For the material below, count the lines containing "state" and reply with the number alone.
DATA TO EXAMINE: Begin
(** * oauth2lib: the authorization-code grant of [oauth2/provider.py]

    A shallow embedding of the classes [Provider] and
    [AuthorizationProvider].  Methods that a subclass supplies (the host
    hooks) may read and change the host's own state and may raise, so the
    operations live in a state-and-exception monad that also records, as a
    ghost trace, every hook invocation with its arguments and outcome and
    every exception handed to the logger. *)

From stdpp Require Import gmap strings list fin_maps pretty.
From Stdlib Require Import ZArith Ascii.

Set Warnings "-register-all".
#[local] Open Scope Z_scope.

(** ** Exceptions

    The code is Python 2: [except StandardError] catches the built-in error
    classes ([TypeError], [KeyError], [NotImplementedError] through
    [RuntimeError], ...), and does not catch classes that derive from
    [Exception] directly, as exceptions defined by a host usually do. *)

Inductive exn :=
| TypeError (msg : string)
| KeyError (key : string)
| NotImplementedError (msg : string)
| StandardError (cls : string)   (* any further class below StandardError *)
| Exception (cls : string).      (* a class outside StandardError *)

Definition isinstance_TypeError (e : exn) : bool :=
  match e with TypeError _ => true | _ => false end.

Definition isinstance_StandardError (e : exn) : bool :=
  match e with Exception _ => false | _ => true end.

Inductive outcome (A : Type) :=
| Return (a : A)
| Raise (e : exn).
Arguments Return {A} a.
Arguments Raise {A} e.

Definition outcome_map {A B} (f : A → B) (o : outcome A) : outcome B :=
  match o with Return a => Return (f a) | Raise e => Raise e end.

(** ** Data *)

(** What [json.dumps] is given. *)
Inductive json :=
| JNull
| JBool (b : bool)
| JInt (z : Z)
| JStr (s : string)
| JList (l : list json)
| JDict (d : gmap string json).

(** [requests.Response], as far as the provider fills it in: the status
    code, the header mapping and the body behind [raw]. *)
Record Response := mkResponse {
  status_code : Z;
  headers : gmap string string;
  raw : string
}.

(** ** The ghost trace *)

(** A hook invocation with the arguments it was given. *)
Inductive call :=
| CValidateClientId (client_id : string)
| CValidateClientSecret (client_id client_secret : string)
| CValidateScope (client_id scope : string)
| CValidateAccess
| CValidateAuthorizationCode (client_id code : string)
| CPersistAuthorizationCode (client_id code scope : string)
| CPersistTokenInformation (client_id code scope access_token token_type : string)
    (expires_in : Z) (refresh_token : string)
| CTokenType
| CTokenExpiresIn
| CGenerateAuthorizationCode
| CGenerateAccessToken
| CGenerateRefreshToken.

Inductive value :=
| VBool (b : bool)
| VStr (s : string)
| VInt (z : Z)
| VNone.

Inductive event :=
| Invoked (c : call) (r : outcome value)
| Logged (e : exn).

Definition is_validation (c : call) : bool :=
  match c with
  | CValidateClientId _ | CValidateClientSecret _ _ | CValidateScope _ _
  | CValidateAccess | CValidateAuthorizationCode _ _ => true
  | _ => false
  end.

Definition is_persist (c : call) : bool :=
  match c with
  | CPersistAuthorizationCode _ _ _ | CPersistTokenInformation _ _ _ _ _ _ _ => true
  | _ => false
  end.

Definition is_generator (c : call) : bool :=
  match c with
  | CGenerateAuthorizationCode | CGenerateAccessToken | CGenerateRefreshToken => true
  | _ => false
  end.

Definition is_persist_authorization_code (ev : event) : bool :=
  match ev with Invoked (CPersistAuthorizationCode _ _ _) _ => true | _ => false end.

Definition is_persist_token_information (ev : event) : bool :=
  match ev with Invoked (CPersistTokenInformation _ _ _ _ _ _ _) _ => true | _ => false end.

(** The events of a call that are invocations of a hook satisfying [p]. *)
Definition invokes (p : call → bool) (ev : event) : bool :=
  match ev with Invoked c _ => p c | Logged _ => false end.

(** Hook [c] raised [e]. *)
Definition faulted (e : exn) (t : list event) : Prop :=
  ∃ c, Invoked c (Raise e) ∈ t.

(** ** The monad of provider methods *)

(** A method of the host: it sees and may change the host's state [S]. *)
Definition hook (S A : Type) : Type := S → outcome A * S.

Definition M (S A : Type) : Type := S → outcome A * S * list event.

Definition result {S A} (r : outcome A * S * list event) : outcome A := r.1.1.
Definition final {S A} (r : outcome A * S * list event) : S := r.1.2.
Definition trace {S A} (r : outcome A * S * list event) : list event := r.2.

(** The run [r] of a continuation, after the events [t] of what came
    before it. *)
Definition after {S A} (t : list event) (r : outcome A * S * list event)
    : outcome A * S * list event :=
  (result r, final r, t ++ trace r).

Section Monad.
Context {S : Type}.

Definition ret {A} (a : A) : M S A := λ s, (Return a, s, []).

Definition raise {A} (e : exn) : M S A := λ s, (Raise e, s, []).

Definition bind {A B} (m : M S A) (k : A → M S B) : M S B := λ s,
  match m s with
  | (Return a, s1, t1) => after t1 (k a s1)
  | (Raise e, s1, t1) => (Raise e, s1, t1)
  end.

(** [try: body except ...]: [handler e] is the body of the first clause
    whose class [e] is an instance of, if there is one. *)
Definition try_except {A} (body : M S A) (handler : exn → option (M S A)) : M S A := λ s,
  match body s with
  | (Return a, s1, t1) => (Return a, s1, t1)
  | (Raise e, s1, t1) =>
      match handler e with
      | Some h => after t1 (h s1)
      | None => (Raise e, s1, t1)
      end
  end.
DATA TO EXAMINE: End
SOLUTION:
3